Sunday, April 28, 2013

Photography as Intrigue

Photography is debatably the first of the new visual arts media. As an art form it is inexplicably linked to the advent of modernity, and as such embodies a distinct sense, and interpretation, of reality. Photography is both void of perspective, and entirely perspective based. Part of what makes photography such an effective tool of propagandists is the inherent realism of the medium. No matter the subject's bias, this momentary snapshot tells a powerful story. But is it an accurate one?

In June of 2011 a series of riots broke out in Vancouver, Canada. As photos of police clashing with rioters flooded the news, one photo gained traction across the world. It instantly was dubbed The Vancouver Kiss.
The Vancouver Kiss
This iconic image embodied the notion of 'Make Love not War' and presented the consumer with a stunning alternative to the carnage in the foreground and background.
But the truth is a little more confusing. A second photo, moments later from a different vantage point tells an entirely different story.
Moments Later
The chronology of the event is quite different from the initial snapshot. Later investigative journalism confirmed the women had been knocked to the ground, and her boyfriend was desperately trying to keep her conscience.


Years earlier, a photo of General Nguyen Loan executing a vietcong prisoner on the streets of Saigon flooded newspapers and magazines.
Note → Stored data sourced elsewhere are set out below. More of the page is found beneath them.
(** [PublicationSearch]: coordinates the catalog search and the parsing
    of the responses. *)
Definition PublicationSearch (fuel : nat) (c : CatalogInfo.t)
    : M (slice PublicationInfo.t * option Error) :=
  if String.eqb (CatalogInfo.Author c) "" || String.eqb (CatalogInfo.Media c) ""
  then mret (None, Some (Errorf
         ("arguments must be non-null:  author=" +:+ CatalogInfo.Author c
          +:+ ", media=" +:+ CatalogInfo.Media c +:+ "'")))
  else rangeYears fuel c ["unknown"; yearFilter env] None.

End Catalog.

(** *** config.go: the configuration the caller works from *)

(** [DefaultMediaType] is the default media type. *)
Definition DefaultMediaType : string := "Book".

(** [AuthorInfo]: the sub fields of the [Authors] field. *)
Module AuthorInfo.
Record t : Type := mk { Firstname : string; Lastname : string; Media : string }.
End AuthorInfo.

(** [Config]: the high level structure of the YAML config file. *)
Module Config.
Record t : Type := mk { URL : string; Media : string; Authors : list AuthorInfo.t }.
End Config.

(** [MediaTypes]: media type config name to the name used in requests. *)
Definition MediaTypes : gmap string string :=
  list_to_map
    [ ("book", "Book");
      ("electronic resource", "Electronic Resource");
      ("ebook", "eBook");
      ("eaudiobook", "eAudioBook");
      ("book on cd", "Book on CD");
      ("large print", "Large Print");
      ("music cd", "Music CD");
      ("dvd", "DVD");
      ("blu-ray", "Blu-Ray") ].

(** What [ValidateConfig] leaves in a media type field when it succeeds:
    the field is absent (empty), or [convertMediaType] has replaced it by
    a value of [MediaTypes]. *)
Definition convertedMedia (media : string) : Prop :=
  media = "" \/ exists name, MediaTypes !! name = Some media.

(** A configuration as [ValidateConfig] returns it without an error: the
    schema requires the URL and non-empty author names, and the media
    types have been converted. *)
Definition validated (config : Config.t) : Prop :=
  Config.URL config <> "" /\
  convertedMedia (Config.Media config) /\
  Forall (fun a => AuthorInfo.Firstname a <> "" /\ AuthorInfo.Lastname a <> "" /\
                   convertedMedia (AuthorInfo.Media a))
         (Config.Authors config).

End Booklist.

(** ** Package [main] of [cmd/booklist] *)

Module Main.

Import Go Booklist.

Section PrintSearchResults.

Context (env : Env).

(** The default type computed at the top of [printSearchResults]. *)
Definition defaultMediaOf (config : Config.t) : string :=
  let defaultMedia := DefaultMediaType in
  if String.eqb (Config.Media config) "" then Config.Media config else defaultMedia.

(** The [CatalogInfo] built for one author in the loop of
    [printSearchResults]. *)
Definition catalogInfoFor (config : Config.t) (defaultMedia : string)
    (authorInfo : AuthorInfo.t) : CatalogInfo.t :=
  let authorName :=
    AuthorInfo.Lastname authorInfo +:+ ", " +:+ AuthorInfo.Firstname authorInfo in
  let media := defaultMedia in
  let media :=
    if negb (String.eqb (AuthorInfo.Media authorInfo) "")
    then AuthorInfo.Media authorInfo else media in
  CatalogInfo.mk (Config.URL config) authorName media.

(** The loop over the authors.  What the function writes to standard
    output (a heading per author and a line per publication) is not
    modelled; the searches and the returned error are. *)
Fixpoint rangeAuthors (fuel : nat) (config : Config.t) (defaultMedia : string)
    (authors : list AuthorInfo.t) : M (option Error) :=
  match authors with
  | [] => mret None
  | authorInfo :: authors' =>
    let c := catalogInfoFor config defaultMedia authorInfo in
    '(results, err) ← PublicationSearch env fuel c;
    match err with
    | Some e => mret (Some e)
    | None => rangeAuthors fuel config defaultMedia authors'
    end
  end.

(** [printSearchResults]: retrieves the author publications for the
    current year. *)
Definition printSearchResults (fuel : nat) (config : Config.t) : M (option Error) :=
  rangeAuthors fuel config (defaultMediaOf config) (Config.Authors config).

(** The media type each author of the configuration is searched with. *)
Definition searchedMedia (config : Config.t) : list string :=
  map (fun a => CatalogInfo.Media (catalogInfoFor config (defaultMediaOf config) a))
      (Config.Authors config).

End PrintSearchResults.

End Main.

(** ** The vocabulary of the properties *)

Module Run.

Import Go Booklist.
This truly iconic photo shows an execution in progress.
1968 Saigon
The look of terror on the man's face is human, as is the strong arm of the gun, the grinning face of the uniformed solder, and the faceless executioner. This photo is considered to be seminal in the US Withdrawal from Vietnam.
Yet the history behind this image is anything but clear cut. It was later confimred by US journalists that the executed, Nguyen Van Lem, had previously murdered one of General Loan's senior officers, along with the officer's entire family. The executed, Lem, was by all definitions a war criminal. Moral judgements remain about General Loan's summery execution, but the complete story is one quite different than the photo alone shows.
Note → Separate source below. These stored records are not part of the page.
(** X7.  The context of every text is consistent: every function name,
    class name, loop variable and recorded parameter is a defined name,
    every key of [function_params] is a function name, no recorded parameter
    is empty or [self], and every key of [imports] is an imported module. *)
Theorem context_consistent (code : string) :
  ctx_consistent (analyze_code_context code).
Proof.
  apply analyze_loop_consistent. by split_and!.
Qed.

(** X8.  [loop_vars] has one entry for each line that the context builder
    reads as a [for] loop, and no other: the entry of line [i] is the
    singleton of the loop variable of that line. *)
Theorem loop_vars_records (code : string) (i : nat) (vs : gset string) :
  loop_vars (analyze_code_context code) !! i = Some vs ↔
  ∃ line x, split_lines code !! i = Some line ∧ for_line line x ∧ vs = {[x]}.
Proof.
  unfold analyze_code_context.
  rewrite <- (firstn_all (split_lines code)) at 1.
  rewrite (loop_vars_prefix (split_lines code) (length (split_lines code))) by done.
  split.
  - by intros [_ H].
  - intros (line & x & Hl & H). split; [by eapply lookup_lt_Some|]. by exists line, x.
Qed.

(** X9.  [imports] maps a module to the last line that the context builder
    reads as an [import] of it: [imports[m]] is [i] exactly when line [i]
    imports [m] and no later line does. *)
Theorem imports_last_line (code module : string) (i : nat) :
  imports (analyze_code_context code) !! module = Some i ↔
  (∃ line, split_lines code !! i = Some line ∧ import_line line module) ∧
  ∀ j line', i < j → split_lines code !! j = Some line' → ¬ import_line line' module.
Proof.
  unfold analyze_code_context.
  rewrite <- (firstn_all (split_lines code)) at 1.
  rewrite (imports_prefix (split_lines code) (length (split_lines code))) by done.
  split.
  - intros (_ & Hex & Hlast). split; [done|]. intros j line' Hj Hl'.
    apply (Hlast j); [|done]. apply lookup_lt_Some in Hl'. lia.
  - intros ((line & Hl & Himp) & Hlast). split_and!.
    + by eapply lookup_lt_Some.
    + by exists line.
    + intros j line' Hj. apply (Hlast j). lia.
Qed.

(** X10.  Adding lines after a text never makes a name unknown: every name
    that the context of the text knows is known to the context of the
    longer text. *)
Theorem appended_lines_keep_known (code more x : string) :
  Known (analyze_code_context code) x →
  Known (analyze_code_context (code +:+ String newline more)) x.
Proof. apply Known_le, analyze_code_context_app. Qed.

Lemma appended_lines_keep_known_witness :
  Known (analyze_code_context ("total = 1" +:+ String newline "print(total)")) "total".
Proof.
  apply (appended_lines_keep_known "total = 1" "print(total)" "total").
  left. apply (bool_decide_unpack _). vm_compute. exact I.
Defined.

(** ** More on the rewrite engine *)

Module MoreFixFacts.
Import Py PyFacts Re ReFacts Talon Props ScanFacts ContextFacts FixFacts Api MoreProps MoreScanFacts MoreContextFacts.

(** *** Stripping and indentation *)

Lemma lstrip_len s : len (lstrip s) ≤ len s.
Proof.
  induction s as [|a s IH]; [done|]. cbn [lstrip]. destruct (is_space a); [|done].
  rewrite len_cons. lia.
Qed.

Lemma lstrip_head s :
  lstrip s = "" ∨ ∃ a t, lstrip s = String a t ∧ is_space a = false.
Proof.
  induction s as [|a s IH]; [by left|]. simpl.
  destruct (is_space a) eqn:Ha; [done|]. right. by exists a, s.
Qed.

Lemma lstrip_nonspace a t : is_space a = false → lstrip (String a t) = String a t.
Proof. intros Ha. simpl. by rewrite Ha. Qed.

Lemma rstrip_nonspace a t : is_space a = false → ∃ t', rstrip (String a t) = String a t'.
Proof. intros Ha. simpl. rewrite Ha. destruct (rstrip t); by eexists. Qed.

Lemma rstrip_idem s : rstrip (rstrip s) = rstrip s.
Proof.
  induction s as [|a s IH]; [done|]. simpl.
  destruct (rstrip s) as [|b t] eqn:Hr.
  - destruct (is_space a) eqn:Ha; [done|]. simpl. by rewrite Ha.
  - change (rstrip (String a (String b t)))
      with (match rstrip (String b t) with
            | "" => if is_space a then "" else String a ""
            | t' => String a t'
            end).
    by rewrite IH.
Qed.

(** A stripped line is empty or starts with a character that is no
    whitespace. *)
Lemma strip_head s :
  strip s = "" ∨ ∃ a t, strip s = String a t ∧ is_space a = false.
Proof.
  unfold strip. destruct (lstrip_head s) as [->|(a & t & -> & Ha)]; [by left|].
  right. destruct (rstrip_nonspace a t Ha) as [t' ->]. by exists a, t'.
Qed.

Lemma strip_idem s : strip (strip s) = strip s.
Proof.
  destruct (strip_head s) as [->|(a & t & Hs & Ha)]; [done|].
  unfold strip at 1. rewrite Hs, lstrip_nonspace by done. rewrite <- Hs.
  unfold strip. apply rstrip_idem.
Qed.

Lemma get_line_indent_nonspace a t :
  is_space a = false → get_line_indent (String a t) = 0.
Proof. intros Ha. unfold get_line_indent. rewrite lstrip_nonspace by done. lia. Qed.

Lemma get_line_indent_empty : get_line_indent "" = 0.
Proof. done. Qed.

Lemma get_line_indent_strip s : get_line_indent (strip s) = 0.
Proof.
  destruct (strip_head s) as [->|(a & t & -> & Ha)]; [done|].
  by apply get_line_indent_nonspace.
Qed.

Lemma get_line_indent_spaces n s :
  get_line_indent (repeat_char " " n +:+ s) = n + get_line_indent s.
Proof.
  unfold get_line_indent. induction n as [|n IH]; [done|].
  simpl repeat_char. rewrite sapp_cons, len_cons.
  change (lstrip (String " " (repeat_char " " n +:+ s)))
    with (lstrip (repeat_char " " n +:+ s)).
  pose proof (lstrip_len (repeat_char " " n +:+ s)). lia.
Qed.

Lemma all_space_repeat n : all_chars is_space (repeat_char " " n) = true.
Proof. induction n as [|n IH]; [done|]. simpl. exact IH. Qed.

Lemma strip_spaces n s : strip (repeat_char " " n +:+ s) = strip s.
Proof. unfold strip. by rewrite all_space_lstrip by apply all_space_repeat. Qed.

Lemma indent_str_of_spaces line :
  indent_str_of line = repeat_char " " (get_line_indent line).
Proof. done. Qed.

(** The four lines of a wrapping fix: the opening and the middle line have
    the indentation of the original line, the body and the closing line are
    four columns deeper, and the body is the original statement. *)
Lemma wrap_block_indents orig opening middle closing :
  get_line_indent opening = 0 → get_line_indent middle = 0 →
  get_line_indent closing = 4 →
  is_block_of orig (wrap_block orig opening middle closing).
Proof.
  intros Ho Hm Hc. unfold wrap_block. rewrite indent_str_of_spaces.
  eexists _, _, _, _. split; [reflexivity|].
  rewrite !get_line_indent_spaces, Ho, Hm, Hc.
  change ("    " +:+ strip orig) with (repeat_char " " 4 +:+ strip orig).
  rewrite get_line_indent_spaces, get_line_indent_strip.
  rewrite !strip_spaces, strip_idem. split_and!; (lia || done).
Qed.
It is for this reason precisely that photography is a poor medium of storytelling. No matter how complex the image, or how carefully composed, interpretation, and the blindness of a snapshot without context always looms heavy over the image. As a photographer myself I have deep respect and admiration for photographic journalists and artistic photographers. Yet I do strongly believe complex narrative is a tool best left to film, and the written word.

Sunday, April 7, 2013

Immediacy, Hypermediacy, and Remediation

The concepts of Immediacy, Hypermediacy, and Remediation is considered a canon of modern storytelling, as well a media for the digital age. Classically, these three principles work as semi-exclusive criteria for describing new and interdisciplinary media.
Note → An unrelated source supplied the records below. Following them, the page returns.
Lemma toggleLike_on (u : ObjectId) (s : Doc) :
  ~ In u (likes s) -> ~ In u (dislikes s) ->
  Song.toggleLike u s =
    let s' := set_likes (Js.push (likes s) u) s in (Normal s', s').
Proof.
  intros Hl Hd. unfold Song.toggleLike, bind, get, modify, save.
  now rewrite (indexOf_missing _ _ Hl), (indexOf_missing _ _ Hd).
Qed.

(** And of [toggleDislike]. *)
Lemma toggleDislike_off (u : ObjectId) (s : Doc) :
  In u (dislikes s) ->
  Song.toggleDislike u s =
    let s' := set_dislikes (Js.remove_first u (dislikes s)) s in (Normal s', s').
Proof.
  intros Hd. unfold Song.toggleDislike, bind, get, modify, save.
  rewrite (indexOf_found _ _ Hd). simpl. now rewrite splice_indexOf.
Qed.

Lemma toggleDislike_switch (u : ObjectId) (s : Doc) :
  ~ In u (dislikes s) -> In u (likes s) ->
  Song.toggleDislike u s =
    let s' := set_likes (Js.remove_first u (likes s))
                (set_dislikes (Js.push (dislikes s) u) s) in (Normal s', s').
Proof.
  intros Hd Hl. unfold Song.toggleDislike, bind, get, modify, save.
  rewrite (indexOf_missing _ _ Hd), (indexOf_found _ _ Hl). simpl.
  now rewrite splice_indexOf.
Qed.

Lemma toggleDislike_on (u : ObjectId) (s : Doc) :
  ~ In u (dislikes s) -> ~ In u (likes s) ->
  Song.toggleDislike u s =
    let s' := set_dislikes (Js.push (dislikes s) u) s in (Normal s', s').
Proof.
  intros Hd Hl. unfold Song.toggleDislike, bind, get, modify, save.
  now rewrite (indexOf_missing _ _ Hd), (indexOf_missing _ _ Hl).
Qed.

(** Splits on whether [u] is liked and disliked in [s] and rewrites the
    call with the matching equation. *)
Ltac toggle_cases u s :=
  destruct (in_dec string_dec u (likes s)) as [Hl|Hl];
  destruct (in_dec string_dec u (dislikes s)) as [Hd|Hd];
  unfold exec;
  first [ rewrite (toggleLike_off u s Hl)
        | rewrite (toggleLike_switch u s Hl Hd)
        | rewrite (toggleLike_on u s Hl Hd)
        | rewrite (toggleDislike_off u s Hd)
        | rewrite (toggleDislike_switch u s Hd Hl)
        | rewrite (toggleDislike_on u s Hd Hl) ];
  cbn [snd fst likes dislikes set_likes set_dislikes].

Lemma toggleLike_keeps (u : ObjectId) (s : Doc) :
  set_like s -> exclusive s ->
  set_like (exec (Song.toggleLike u) s) /\ exclusive (exec (Song.toggleLike u) s).
Proof.
  intros [Nl Nd] Hex. unfold set_like, exclusive.
  toggle_cases u s.
  - split; [split; [now apply remove_first_NoDup|assumption]|].
    intros v [Hv1 Hv2]. apply (Hex v). split; [|assumption].
    eapply remove_first_incl; eassumption.
  - split; [split; [now apply remove_first_NoDup|assumption]|].
    intros v [Hv1 Hv2]. apply (Hex v). split; [|assumption].
    eapply remove_first_incl; eassumption.
  - split; [split; [now apply NoDup_push|now apply remove_first_NoDup]|].
    intros v [Hv1 Hv2]. apply In_push in Hv1. destruct Hv1 as [Hv1| ->].
    + apply (Hex v). split; [assumption|]. eapply remove_first_incl; eassumption.
    + revert Hv2. apply remove_first_gone. now apply NoDup_count_le_1.
  - split; [split; [now apply NoDup_push|assumption]|].
    intros v [Hv1 Hv2]. apply In_push in Hv1. destruct Hv1 as [Hv1| ->].
    + apply (Hex v). now split.
    + contradiction.
Qed.

Lemma toggleDislike_keeps (u : ObjectId) (s : Doc) :
  set_like s -> exclusive s ->
  set_like (exec (Song.toggleDislike u) s) /\ exclusive (exec (Song.toggleDislike u) s).
Proof.
  intros [Nl Nd] Hex. unfold set_like, exclusive.
  toggle_cases u s.
  - split; [split; [assumption|now apply remove_first_NoDup]|].
    intros v [Hv1 Hv2]. apply (Hex v). split; [assumption|].
    eapply remove_first_incl; eassumption.
  - split; [split; [now apply remove_first_NoDup|now apply NoDup_push]|].
    intros v [Hv1 Hv2]. apply In_push in Hv2. destruct Hv2 as [Hv2| ->].
    + apply (Hex v). split; [|assumption]. eapply remove_first_incl; eassumption.
    + revert Hv1. apply remove_first_gone. now apply NoDup_count_le_1.
  - split; [split; [assumption|now apply remove_first_NoDup]|].
    intros v [Hv1 Hv2]. apply (Hex v). split; [assumption|].
    eapply remove_first_incl; eassumption.
  - split; [split; [assumption|now apply NoDup_push]|].
    intros v [Hv1 Hv2]. apply In_push in Hv2. destruct Hv2 as [Hv2| ->].
    + apply (Hex v). now split.
    + contradiction.
Qed.

(** A new song has empty arrays. *)
Lemma empty_set_like_exclusive (s : Doc) :
  likes s = [] -> dislikes s = [] -> set_like s /\ exclusive s.
Proof.
  intros Hl Hd. unfold set_like, exclusive. rewrite Hl, Hd.
  repeat split; try constructor. intros u [[] _].
Qed.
  • Immediacy is the concept of media able to transcend the bounds of its medium, based off the lack of media perception. While (debatably) unobtainable, immediacy lends itself to the realism seem in computer generated imagery for cinema, photography, and soundscape audio. 
  • Hypermediacy is the undeniable presence of media in storytelling and consumptive process. The audience is unable to experience immediacy in the hypermediated setting
  • Remediation is the process of one media approximating another, either through hypermediacy, immediacy or some other process. 
These three terms are assumed to be inversely related, the more immediacy is conformed to, the less hyermediate it is considered. Remediation can be a product of either hypermediacy or immediacy, depending on its implementation. 

Yet how does this relate to an exceedingly mediated situations, that are also perceived as hyper-real? The concept of interdisciplinary experiential performance art is not new, but its prescience in the mainstream art culture has just emerged. 

This genera is most closely explained by a 1919 essay, The Uncanny, and a 1938 manuscript, The Theater and its Double. The Uncanny is "the opposite of the familiar",  a hyper-real state created by the juxtaposition of seemingly incompatible identities. The Theater and its Double focuses on the visceral nature of theater as a transcendental spoken-acted medium. These two concepts work to create a state of perception more real than the standard, conceptual, human experience. 

Then She Fell using a two-way mirror 
Yet these projects rely on the intense presence of media. They do not seek to emulate real-life, but instead to create an encompassing reality distinct from our own. One could claim the presence of hypermediated reality, as the world becomes inexplicably linked to its medium of presentation. Yet this would be inaccurate, as from the audience's perspective the illusion instantly overpowers the media.

Sleep No More, audience in white masks
Many have compared this form of theater to alternate reality games, yet it exists as something distinctly different, and something currently unnamed.